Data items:

(** X4. Whatever the parser returns, it got from a non-empty text whose
    candidate, as extracted or else as repaired, [JSON.parse] reads as the
    value returned, and that value holds every required field. *)
Theorem parseJsonResponse_sound (response : jsval) (fields : list str)
  (v : jsval) :
  parseJsonResponse response fields = ok v ->
  exists text candidate,
    response = JStr text /\ text <> []
    /\ match_first re_json_object text = Some candidate
    /\ (JSON_parse candidate = ok v
        \/ (is_ok (parse_and_check (lit "Missing required fields: ")
                     candidate fields) = false
            /\ JSON_parse (repair candidate) = ok v))
    /\ forall f, In f fields -> has f v = ok true.
Proof.
  intros H. pose proof (parseJsonResponse_required _ _ _ H) as Hm.
  unfold parseJsonResponse in H.
  destruct response as [| | | |[|c t]| |]; try discriminate.
  destruct (match_first re_json_object (c :: t)) as [cand|] eqn:Ec;
    [|discriminate].
  exists (c :: t), cand. split; [reflexivity|]. split; [discriminate|].
  split; [exact Ec|]. split; [|now apply missing_fields_ok_nil].
  destruct (parse_and_check _ cand fields) as [e|p] eqn:E1.
  - right. split; [reflexivity|].
    destruct (parse_and_check _ (repair cand) fields) as [e'|p'] eqn:E2;
      [discriminate|].
    injection H as ->. now apply parse_and_check_ok in E2.
  - left. injection H as ->. now apply parse_and_check_ok in E1.
Qed.

Lemma parseJsonResponse_sound_witness :
  exists text candidate,
    JStr (lit "Sure: " ++ scored_object) = JStr text /\ text <> []
    /\ match_first re_json_object text = Some candidate
    /\ (JSON_parse candidate = ok (JObj scored_value)
        \/ (is_ok (parse_and_check (lit "Missing required fields: ")
                     candidate scoring_fields) = false
            /\ JSON_parse (repair candidate) = ok (JObj scored_value)))
    /\ forall f, In f scoring_fields -> has f (JObj scored_value) = ok true.
Proof.
  apply (parseJsonResponse_sound (JStr (lit "Sure: " ++ scored_object))
           scoring_fields (JObj scored_value)).
  vm_compute. reflexivity.
Defined.

(** X5. The parser never lets a [SyntaxError] or a [TypeError] escape:
    whatever it throws is an [Error] whose message is one of the two
    refusals or begins with the failure prefix. *)
Theorem parseJsonResponse_errors (response : jsval) (fields : list str)
  (e : js_error) :
  parseJsonResponse response fields = throw e ->
  exists msg,
    e = Error msg
    /\ (msg = lit "Response must be a non-empty string"
        \/ msg = lit "No JSON object found in response"
        \/ startsWith (lit "Failed to parse response as JSON: ") msg = true).
Proof.
  unfold parseJsonResponse, throw.
  destruct response as [| | | |[|c t]| |];
    try (intros H; injection H as <-; eexists; split; [reflexivity|]; auto).
  destruct (match_first re_json_object (c :: t)) as [cand|].
  - destruct (parse_and_check _ cand fields); [|discriminate].
    destruct (parse_and_check _ (repair cand) fields); [|discriminate].
    intros H; injection H as <-. eexists; split; [reflexivity|].
    right. right. reflexivity.
  - intros H; injection H as <-. eexists; split; [reflexivity|]. auto.
Qed.

Lemma parseJsonResponse_errors_witness :
  exists msg,
    Error (lit "Response must be a non-empty string") = Error msg
    /\ (msg = lit "Response must be a non-empty string"
        \/ msg = lit "No JSON object found in response"
        \/ startsWith (lit "Failed to parse response as JSON: ") msg = true).
Proof.
  exact (parseJsonResponse_errors (JNum (Number.of_int 7)) scoring_fields _
           eq_refl).
Defined.

(* ------------------------------------------------------------------ *)
(** ** The escapes of the repair pass *)




(** An object laid out on several lines, once it needs the second
    attempt, cannot pass it: the line feeds between its tokens are
    escaped too.  On one line the same object is mended. *)
Example repair_escapes_layout :
  repair (lit "{
  score: 7
}") = tq "{\n  ~score~: 7\n}"
  /\ is_ok (parseJsonResponse (JStr (lit "{
  score: 7
}")) [lit "score"]) = false
  /\ parseJsonResponse (JStr (lit "{ score: 7 }")) [lit "score"]
     = ok (JObj [(lit "score", JNum (Number.of_int 7))]).
Proof. repeat split; vm_compute; reflexivity. Qed.

(* ------------------------------------------------------------------ *)
(** ** What the validator accepts *)

Lemma missing_fields_lookup (fields : list str) (v : jsval) :
  missing_fields fields v = ok [] -> fields <> [] ->
  exists kvs, v = JObj kvs /\ forall f, In f fields -> lookup f kvs <> None.
Proof.
  intros Hm Hne. pose proof (missing_fields_ok_nil _ _ Hm) as Hall.
  destruct fields as [|g t]; [congruence|].
  destruct (has_true_object g v) as (kvs & x & -> & _);
    [apply Hall; now left|].
  exists kvs. split; [reflexivity|]. intros f Hf.
  destruct (has_true_object f (JObj kvs)) as (kvs' & y & E & Hy);
    [now apply Hall|].
  injection E as <-. congruence.
Qed.

(** The checks every question passes, whatever its type: what is accepted
    is an object with the four fields, a sequence of topics and a numeric
    difficulty, and what remains to check is the model answer. *)
Lemma validate_common (response : jsval) (questionType : str) (v : jsval) :
  validateQuestionResponse response questionType = ok v ->
  exists kvs topics tier modelAnswer,
    response = JObj kvs
    /\ lookup (lit "question") kvs <> None
    /\ lookup (lit "expectedTopics") kvs = Some (JArr topics)
    /\ lookup (lit "difficulty") kvs = Some (JNum tier)
    /\ lookup (lit "modelAnswer") kvs = Some modelAnswer.
Proof.
  unfold validateQuestionResponse.
  destruct (truthy response); cbn [negb]; [|discriminate].
  destruct (missing_fields default_fields response) as [e|[|m ms]] eqn:Em;
    cbn [bind]; try discriminate.
  destruct (missing_fields_lookup _ _ Em ltac:(discriminate))
    as (kvs & -> & Hall).
  pose proof (Hall (lit "question") ltac:(simpl; tauto)) as Hq.
  pose proof (Hall (lit "expectedTopics") ltac:(simpl; tauto)) as Ht.
  pose proof (Hall (lit "difficulty") ltac:(simpl; tauto)) as Hd.
  pose proof (Hall (lit "modelAnswer") ltac:(simpl; tauto)) as Ha.
  cbn [get bind ok].
  destruct (lookup (lit "expectedTopics") kvs) as [topics|] eqn:Et;
    [|congruence].
  destruct (lookup (lit "difficulty") kvs) as [tier|] eqn:Ed; [|congruence].
  destruct (lookup (lit "modelAnswer") kvs) as [answer|] eqn:Ea;
    [|congruence].
  destruct topics; cbn [isArray negb]; try discriminate.
  destruct tier; cbn [typeof type_eqb negb]; try discriminate.
  intros _. do 4 eexists. repeat split; eauto.
Qed.

Lemma validate_returns_argument (response : jsval) (questionType : str)
  (v : jsval) :
  validateQuestionResponse response questionType = ok v -> v = response.
Proof.
  unfold validateQuestionResponse, ok, throw, bind.
  repeat match goal with
         | |- context [match ?m with _ => _ end] =>
             lazymatch m with
             | context [match _ with _ => _ end] => fail
             | _ => destruct m
             end
         end; intros H; try discriminate; now injection H.
Qed.

Lemma default_fields_present (kvs : list (str * jsval))
  (topics tier answer : jsval) :
  lookup (lit "question") kvs <> None ->
  lookup (lit "expectedTopics") kvs = Some topics ->
  lookup (lit "difficulty") kvs = Some tier ->
  lookup (lit "modelAnswer") kvs = Some answer ->
  missing_fields default_fields (JObj kvs) = ok [].
Proof.
  intros Hq Ht Hd Ha. apply missing_fields_none.
  intros f [<-|[<-|[<-|[<-|[]]]]]; congruence.
Qed.

(** A property read that gives something was made on an object that has
    the property. *)
Lemma get_defined (a : jsval) (k : str) (x : jsval) :
  get a k = ok x -> x <> JUndefined ->
  exists akvs, a = JObj akvs /\ lookup k akvs = Some x.
Proof.
  destruct a; cbn [get]; try discriminate;
    intros H; injection H as <-; try congruence.
  intros Hx. exists kvs. split; [reflexivity|].
  destruct (lookup k kvs); congruence.
Qed.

- Task details
Look above for the line holding "response = JStr text /\ text <> []" and the line holding "- right. split; [reflexivity|].", then output exactly those two lines and every line between them, nothing more.

- Response below
    response = JStr text /\ text <> []
    /\ match_first re_json_object text = Some candidate
    /\ (JSON_parse candidate = ok v
        \/ (is_ok (parse_and_check (lit "Missing required fields: ")
                     candidate fields) = false
            /\ JSON_parse (repair candidate) = ok v))
    /\ forall f, In f fields -> has f v = ok true.
Proof.
  intros H. pose proof (parseJsonResponse_required _ _ _ H) as Hm.
  unfold parseJsonResponse in H.
  destruct response as [| | | |[|c t]| |]; try discriminate.
  destruct (match_first re_json_object (c :: t)) as [cand|] eqn:Ec;
    [|discriminate].
  exists (c :: t), cand. split; [reflexivity|]. split; [discriminate|].
  split; [exact Ec|]. split; [|now apply missing_fields_ok_nil].
  destruct (parse_and_check _ cand fields) as [e|p] eqn:E1.
  - right. split; [reflexivity|].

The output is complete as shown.